Composite Name Resolution
Composite name resolution combines resolution in each component naming system and resolution across federated naming system boundaries. There are several techniques for resolving an XFN composite name in the underlying federation of naming systems.
This section describes two implementation techniques for composite name resolution across a naming system boundary. One technique uses an explicit next naming system pointer (NNSP) to resolve across a naming system boundary, while the other uses an implicit NNSP.
An NNSP is the XFN reference of an XFN context in which composite name components from subordinate naming systems are to be resolved. NNSPs are entities that "tie" naming systems together into a federated system. NNSPs can be bound to names, in which case they are explicit NNSPs or junctions. NNSPs can also be nameless, in which case they are implicit NNSPs.
Explicit NNSPs: Junctions
A junction is an atomic name that is bound to an NNSP. It is a terminal name in the superior naming system. There is no limit to the number of junctions bound in a single context, except that imposed by the context. A context can reserve certain names for use as junctions or have other policies for selecting names for use as junctions. The conventions used for identifying junctions and their references are context-specific.

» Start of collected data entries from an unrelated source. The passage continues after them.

(** * MyPromise: a shallow embedding of the promise library and its properties

    The JavaScript class [MyPromise] keeps four private fields per instance
    ([#state], [#value], [#thenCbs], [#catchCbs]) and runs every callback
    synchronously on the caller's stack.  The embedding below keeps the
    instances in a store indexed by allocation order, represents every
    closure the class creates by a constructor of [Fn] that records the
    variables the closure captures, and gives each method as a function on
    the store.  Calls between methods are re-entrant without a structural
    bound, so the interpreter [exec] takes a call-depth budget. *)

From stdpp Require Import base list sets strings.
From Stdlib Require Import ZArith Lia.

Set Warnings "-clear-no-such-hyp".

Open Scope string_scope.
Open Scope list_scope.

(** ** Values *)

Abbreviation loc := nat (only parsing).

(** Runtime values that flow through the library.  [VPromise p] is a
    reference to the instance stored at [p]; [VArray a] is a reference to
    the [results] array of the combinator call whose variables live at [a];
    the two status constructors are the object literals built by
    [allSettled]. *)
Inductive Value :=
| VUndefined
| VNull
| VNum (n : Z)
| VStr (s : string)
| VPromise (p : loc)
| VArray (a : loc)
| VStatusFulfilled (value : Value)
| VStatusRejected (reason : Value)
| VUncaughtPromiseError (message : Value)
| VReferenceError (name : string).

(** [value instanceof MyPromise] *)
Definition instanceof_MyPromise (v : Value) : bool :=
  match v with VPromise _ => true | _ => false end.

(** [new UncaughtPromiseError(value)]: the constructor stores its argument
    as the message. *)
Definition UncaughtPromiseError (value : Value) : Value :=
  VUncaughtPromiseError value.

(** How a call ends: by returning a value or by throwing one. *)
Inductive Completion :=
| Return (v : Value)
| Throw (e : Value).

(** ** States *)

Inductive STATES := FULFILLED | REJECTED | PENDING | SETTLED.

(** ** Closures *)

(** Every function value the library creates or receives.  The arguments
    of a constructor are the variables its closure captures; [n] and
    [outer] stand for the pair [resolve]/[reject] of the promise stored
    there (its [#onSuccess] and [#onFailed]).  [FUser id body] is a handler
    supplied by the caller: it returns or throws a value computed from its
    argument and does not touch the store; [id] names it in the record of
    invocations. *)
#[warnings="-register-all"] Inductive Fn :=
| FOnSuccess (this : loc)
| FOnFailed (this : loc)
| FThenCb (thenCb : option Fn) (n : loc)
| FCatchCb (catchCb : option Fn) (n : loc)
| FFinallyValue (cb : Fn)
| FFinallyError (cb : Fn)
| FAllThen (vars : loc) (index : nat) (promiseArray : list loc) (outer : loc)
| FAllCatch (outer : loc)
| FAllSettledThen (vars : loc) (index : nat) (promiseArray : list loc) (outer : loc)
| FAllSettledCatch (vars : loc) (index : nat) (promiseArray : list loc) (outer : loc)
| FAnyThen (outer : loc)
| FAnyCatch (vars : loc) (index : nat) (promiseArray : list loc) (outer : loc)
| FUser (id : nat) (body : Value -> Completion).

(** One statement of a caller-supplied resolver: a call of the first or of
    the second capability it was given. *)
Inductive Action :=
| ActResolve (v : Value)
| ActReject (e : Value).

(** The functions passed to [new MyPromise(...)]. *)
Inductive Resolver :=
| RThen (this : loc) (thenCb catchCb : option Fn)
| RResolve (value : Value)
| RReject (error : Value)
| RAll (promiseArray : list loc)
| RAllSettled (promiseArray : list loc)
| RRace (promiseArray : list loc)
| RAny (promiseArray : list loc)
| RUser (body : list Action) (fin : Completion).

(** ** The store *)

(** An instance of the class.  The two callback arrays are only ever
    changed by [push] and [pop], so they are kept as stacks: the head of
    the list is the last element of the array. *)
Record MyPromise := mkPromise {
  state : STATES;
  value : Value;
  thenCbs : list Fn;
  catchCbs : list Fn
}.

(** The local variables [results] and [resultCount] of one combinator
    call, shared by the callbacks it registers.  [None] is a hole of the
    array. *)
Record Vars := mkVars {
  results : list (option Value);
  resultCount : nat
}.

(** The store: the instances in allocation order, the variables of the
    combinator calls, and the record of the caller's handlers invoked so
    far, each with its argument. *)
Record Heap := mkHeap {
  promises : list MyPromise;
  frames : list Vars;
  trace : list (nat * Value)
}.

Definition empty_heap : Heap := mkHeap [] [] [].
(** * Excel governance backend: ingestion, sessions, queries, retention, live feed

    A shallow embedding of the event pipeline of the backend
    ([services/event_service.py], [repositories/*.py],
    [services/background_service.py], [api/dashboard.py]) and the proofs of
    the properties its specification states about it.

    Conventions of the embedding:
    - a Python [datetime] is a wall-clock reading in microseconds together
      with an optional UTC offset ([tzinfo]); ordering a naive value against
      an aware one raises [TypeError], as in Python;
    - an [AsyncSession] is the pair of the committed tables and the tables as
      the open transaction sees them after its flushes;
    - code that can raise runs in the monad [M]: the session state is threaded
      through and survives an exception, as the Python objects do. *)

From Stdlib Require Import QArith Qcanon.
From stdpp Require Import gmap strings list fin_maps sorting pretty.

Local Open Scope string_scope.
Local Open Scope Z_scope.

(** ** Python values *)

Inductive exn : Type :=
  | TypeError
  | AttributeError (type_name : string)
  | ValueError
  | IntegrityError.

(** [str(e)] of the exceptions above. *)
Definition str_exn (e : exn) : string :=
  match e with
  | TypeError => "can't compare offset-naive and offset-aware datetimes"
  | AttributeError ty => "'" +:+ ty +:+ "' object has no attribute 'desc'"
  | ValueError => "range() arg 3 must not be zero"
  | IntegrityError => "UNIQUE constraint failed: audit_events.event_id"
  end.

Inductive outcome (A : Type) : Type :=
  | Return (a : A)
  | Raise (e : exn).
Arguments Return {A} a.
Arguments Raise {A} e.

(** *** datetime *)

Record datetime : Type := mkdatetime {
  wall : Z;              (* the date and time fields, in microseconds *)
  tzinfo : option Z      (* utcoffset in microseconds, None when naive *)
}.

#[global] Instance datetime_eq_dec : EqDecision datetime.
Proof. solve_decision. Defined.

Definition utc (t : Z) : datetime := {| wall := t; tzinfo := Some 0 |}.

(** [dt.replace(tzinfo=timezone.utc)] *)
Definition replace_tzinfo_utc (dt : datetime) : datetime :=
  {| wall := wall dt; tzinfo := Some 0 |}.

(** [ensure_timezone_aware] of [repositories/session_repository.py]; the
    validators of [models/schemas.py] have the same body. *)
Definition ensure_timezone_aware (dt : datetime) : datetime :=
  match tzinfo dt with
  | None => replace_tzinfo_utc dt
  | Some _ => dt
  end.

Definition is_aware (dt : datetime) : bool :=
  match tzinfo dt with Some _ => true | None => false end.

(** The point on the UTC time line that an aware value denotes; a naive value
    is read as UTC, which is what [ensure_timezone_aware] makes of it. *)
Definition instant (dt : datetime) : Z :=
  wall dt - default 0 (tzinfo dt).

(** [a < b] and [a > b] on datetimes. *)
Definition dt_lt (a b : datetime) : outcome bool :=
  match tzinfo a, tzinfo b with
  | None, None => Return (bool_decide (wall a < wall b))
  | Some oa, Some ob => Return (bool_decide (wall a - oa < wall b - ob))
  | _, _ => Raise TypeError
  end.

Definition dt_gt (a b : datetime) : outcome bool := dt_lt b a.

(** [dt + timedelta] and [dt - timedelta], the delta in microseconds. *)
Definition dt_add (dt : datetime) (delta : Z) : datetime :=
  {| wall := wall dt + delta; tzinfo := tzinfo dt |}.

Definition dt_sub (dt : datetime) (delta : Z) : datetime :=
  {| wall := wall dt - delta; tzinfo := tzinfo dt |}.

Definition timedelta_hours (h : Z) : Z := h * 3600 * 1000000.

(** Truthiness of an [Optional[str]]: [None] and the empty string are falsy. *)
Definition truthy_str (o : option string) : bool :=
  match o with
  | Some s => negb (String.eqb s "")
  | None => false
  end.

(** ** The data model ([models/database.py], [models/schemas.py]) *)

Inductive AuditEventType : Type :=
  | WORKBOOK_NEW | WORKBOOK_OPEN | WORKBOOK_CLOSE | WORKBOOK_SAVE
  | WORKBOOK_ACTIVATE | WORKBOOK_DEACTIVATE
  | CELL_CHANGE | SELECTION_CHANGE | SHEET_ADD | SHEET_DELETE
  | SHEET_RENAME | SHEET_ACTIVATE
  | SESSION_START | SESSION_END | ADDIN_LOAD | ADDIN_UNLOAD | ERROR.

#[global] Instance AuditEventType_eq_dec : EqDecision AuditEventType.
Proof. solve_decision. Defined.

Definition AuditEventType_value (t : AuditEventType) : Z :=
  match t with
  | WORKBOOK_NEW => 0 | WORKBOOK_OPEN => 1 | WORKBOOK_CLOSE => 2
  | WORKBOOK_SAVE => 3 | WORKBOOK_ACTIVATE => 4 | WORKBOOK_DEACTIVATE => 5
  | CELL_CHANGE => 6 | SELECTION_CHANGE => 7 | SHEET_ADD => 8
  | SHEET_DELETE => 9 | SHEET_RENAME => 10 | SHEET_ACTIVATE => 11
  | SESSION_START => 12 | SESSION_END => 13 | ADDIN_LOAD => 14
  | ADDIN_UNLOAD => 15 | ERROR => 16
  end.

Definition AuditEventType_name (t : AuditEventType) : string :=
  match t with
  | WORKBOOK_NEW => "WORKBOOK_NEW" | WORKBOOK_OPEN => "WORKBOOK_OPEN"
  | WORKBOOK_CLOSE => "WORKBOOK_CLOSE" | WORKBOOK_SAVE => "WORKBOOK_SAVE"
  | WORKBOOK_ACTIVATE => "WORKBOOK_ACTIVATE"
  | WORKBOOK_DEACTIVATE => "WORKBOOK_DEACTIVATE"
  | CELL_CHANGE => "CELL_CHANGE" | SELECTION_CHANGE => "SELECTION_CHANGE"
  | SHEET_ADD => "SHEET_ADD" | SHEET_DELETE => "SHEET_DELETE"
  | SHEET_RENAME => "SHEET_RENAME" | SHEET_ACTIVATE => "SHEET_ACTIVATE"
  | SESSION_START => "SESSION_START" | SESSION_END => "SESSION_END"
  | ADDIN_LOAD => "ADDIN_LOAD" | ADDIN_UNLOAD => "ADDIN_UNLOAD"
  | ERROR => "ERROR"
  end.

(** The schema [AuditEventCreate]: what a client submits. *)
Module AuditEventCreate.
Record t : Type := mk {
  event_id : N;
  timestamp : datetime;
  event_type : AuditEventType;
  user_name : option string;
  machine_name : option string;
  user_domain : option string;
  session_id : option string;
  workbook_name : option string;
  workbook_path : option string;
  sheet_name : option string;
  cell_address : option string;
  cell_count : option Z;
  old_value : option string;
  new_value : option string;
  formula : option string;
  details : option string;
  error_message : option string;
  correlation_id : option string
}.
End AuditEventCreate.

(** The table row [AuditEvent]. *)
Module AuditEvent.
Record t : Type := mk {
  event_id : N;
  timestamp : datetime;
  created_at : datetime;
  event_type : AuditEventType;
  user_name : option string;
  machine_name : option string;
  user_domain : option string;
  session_id : option string;
  workbook_name : option string;
  workbook_path : option string;
  sheet_name : option string;
  cell_address : option string;
  cell_count : option Z;
  old_value : option string;
  new_value : option string;
  formula : option string;
  details : option string;
  error_message : option string;
  correlation_id : option string
}.
End AuditEvent.
(** The wardrobe has arrived and the user has clicked on the price
    button. *)
Definition wardrobeSortedByPrice : list UIEvent :=
  [FetchResolved (Some Samples.wardrobe); SortPriceClick].

(** The dashboard once the catalog has arrived, and what an event makes of
    a state, on ASCII text. *)
Definition loaded : DashboardController :=
  run (H := AsciiHost.host) catalogArrives.

Definition step (c : DashboardController) (ev : UIEvent) : DashboardController :=
  handle (H := AsciiHost.host) c ev.

End Scenes.

(** * Properties *)

(** ** The stable sort *)

Section SortFacts.
Context {A : Type} (compareFn : A -> A -> Z).

Lemma insertSorted_length x l :
  length (insertSorted compareFn x l) = S (length l).
Proof.
  induction l as [|y ys IH]; simpl; [reflexivity|].
  destruct (compareFn x y <=? 0); simpl; [reflexivity | now rewrite IH].
Qed.

Lemma sortWith_length l : length (sortWith compareFn l) = length l.
Proof.
  induction l as [|x xs IH]; simpl; [reflexivity|].
  now rewrite insertSorted_length, IH.
Qed.

Lemma insertSorted_perm x l : Permutation (x :: l) (insertSorted compareFn x l).
Proof.
  induction l as [|y ys IH]; simpl; [reflexivity|].
  destruct (compareFn x y <=? 0); [reflexivity|].
  rewrite perm_swap. now apply perm_skip.
Qed.

Lemma sortWith_perm l : Permutation l (sortWith compareFn l).
Proof.
  induction l as [|x xs IH]; simpl; [reflexivity|].
  rewrite <- insertSorted_perm. now apply perm_skip.
Qed.

(** An element that is not a tie of [x] does not show in the ties of [x]. *)
Lemma insertSorted_filter_other x a l :
  tie compareFn x a = false ->
  List.filter (tie compareFn x) (insertSorted compareFn a l) = List.filter (tie compareFn x) l.
Proof.
  intros Ha. induction l as [|y ys IH]; simpl.
  - now rewrite Ha.
  - destruct (compareFn a y <=? 0); simpl.
    + now rewrite Ha.
    + now rewrite IH.
Qed.

Hypothesis consistent : ConsistentComparator compareFn.

Lemma compare_refl x : compareFn x x = 0.
Proof. pose proof (cmp_antisym _ consistent x x). lia. Qed.

Lemma compare_flip x y : compareFn x y > 0 -> compareFn y x <= 0.
Proof. intros Hgt. pose proof (cmp_antisym _ consistent x y). lia. Qed.

Lemma tie_sym x y : tie compareFn x y = true -> tie compareFn y x = true.
Proof.
  unfold tie. rewrite !Z.eqb_eq. intros Hxy.
  pose proof (cmp_antisym _ consistent x y). lia.
Qed.

(** A tie of [x] is overtaken by nothing that [x] is a tie of. *)
Lemma tie_not_overtaken x a y :
  tie compareFn x a = true -> compareFn a y > 0 -> tie compareFn x y = false.
Proof.
  intros Hxa Hay. destruct (tie compareFn x y) eqn:Hxy; [|reflexivity].
  apply tie_sym in Hxa. unfold tie in *. rewrite Z.eqb_eq in *.
  assert (compareFn a y <= 0) by (apply (cmp_trans _ consistent a x y); lia).
  lia.
Qed.

(** A tie of [x] is inserted in front of the ties of [x] already there. *)
Lemma insertSorted_filter_tie x a l :
  tie compareFn x a = true ->
  List.filter (tie compareFn x) (insertSorted compareFn a l) = a :: List.filter (tie compareFn x) l.
Proof.
  intros Ha. induction l as [|y ys IH]; simpl.
  - now rewrite Ha.
  - destruct (Z.leb_spec (compareFn a y) 0) as [Hle|Hgt]; simpl.
    + now rewrite Ha.
    + rewrite (tie_not_overtaken x a y Ha) by lia. exact IH.
Qed.

(** Stability: the ties of any element come out in the order they went in. *)
Lemma sortWith_stable x l :
  List.filter (tie compareFn x) (sortWith compareFn l) = List.filter (tie compareFn x) l.
Proof.
  induction l as [|a l IH]; simpl; [reflexivity|].
  destruct (tie compareFn x a) eqn:Ha.
  - rewrite insertSorted_filter_tie by exact Ha. now rewrite IH.
  - rewrite insertSorted_filter_other by exact Ha. exact IH.
Qed.

Lemma insertSorted_sorted x l :
  StronglySorted (inOrder compareFn) l ->
  StronglySorted (inOrder compareFn) (insertSorted compareFn x l).
Proof.
  induction 1 as [|y ys Hs IH Hall]; simpl.
  - repeat constructor.
  - destruct (Z.leb_spec (compareFn x y) 0) as [Hle|Hgt].
    + constructor; [now constructor|].
      constructor; [exact Hle|].
      eapply Forall_impl; [exact Hall|].
      intros z Hyz. exact (cmp_trans _ consistent x y z Hle Hyz).
    + constructor; [exact IH|].
      eapply Permutation_Forall; [apply insertSorted_perm|].
      constructor; [|exact Hall].
      apply compare_flip. lia.
Qed.

Lemma sortWith_sorted l : StronglySorted (inOrder compareFn) (sortWith compareFn l).
Proof.
  induction l as [|x xs IH]; simpl; [constructor|].
  now apply insertSorted_sorted.
Qed.

(** Two ties in a row stay as they are. *)
Lemma sortWith_tied_pair a b :
  tie compareFn a b = true -> sortWith compareFn [a; b] = [a; b].
Proof.
  unfold tie. rewrite Z.eqb_eq. intros Hab. simpl.
  destruct (Z.leb_spec (compareFn a b) 0); [reflexivity | lia].
Qed.

End SortFacts.

(** ** Pagination *)

Lemma ceilDiv_spec n d : 0 < d -> isCeilingOf (ceilDiv n d) n d.
Proof.
  intros Hd. unfold isCeilingOf, ceilDiv.
  pose proof (Z.div_mod (- n) d ltac:(lia)) as Hdm.
  pose proof (Z.mod_pos_bound (- n) d Hd) as Hr.
  nia.
Qed.

Lemma ceilDiv_nonneg n d : 0 < d -> 0 <= n -> 0 <= ceilDiv n d.
Proof. intros Hd Hn. pose proof (ceilDiv_spec n d Hd) as Hc. unfold isCeilingOf in Hc. nia. Qed.

Lemma ceilDiv_zero_iff n d : 0 < d -> 0 <= n -> (ceilDiv n d = 0 <-> n = 0).
Proof.
  intros Hd Hn. pose proof (ceilDiv_spec n d Hd) as Hc.
  unfold isCeilingOf in Hc. split; intros; nia.
Qed.

(** A slice that starts at a non-negative index. *)
Lemma slice_from {A : Type} (data : list A) (s n : Z) :
  0 <= s -> 0 <= n ->
  slice data s (s + n) = take (Z.to_nat n) (drop (Z.to_nat s) data).
Proof.
  intros Hs Hn. unfold slice, relativeIndex.
  destruct (Z.ltb_spec s 0); [lia|].
  destruct (Z.ltb_spec (s + n) 0); [lia|].
  destruct (Z_lt_le_dec s (Z.of_nat (length data))) as [Hin|Hout].
  - rewrite (Z.min_l s) by lia.
    destruct (Z_le_gt_dec (s + n) (Z.of_nat (length data))).
    + rewrite Z.min_l by lia. f_equal. lia.
    + rewrite Z.min_r by lia.
      rewrite !take_ge; [reflexivity | |]; rewrite length_drop; lia.
  - rewrite !drop_ge by lia. now rewrite !take_nil.
Qed.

Composite name resolution involving junctions proceeds as follows, depending on whether the context supports strong or weak separation.
A context that supports strong separation and junctions consumes the first component of the composite name supplied to it. The last atomic name of the first component must be a junction. Any remaining components are resolved in the context named by the junction.
A context that supports weak separation and junctions resolves a composite name by consuming leading components until a junction is reached, at which point resolution of any remaining components is continued in the context resolved by the junction. Determination of whether a component is a junction can be done statically, using a syntactic policy, or dynamically during resolution.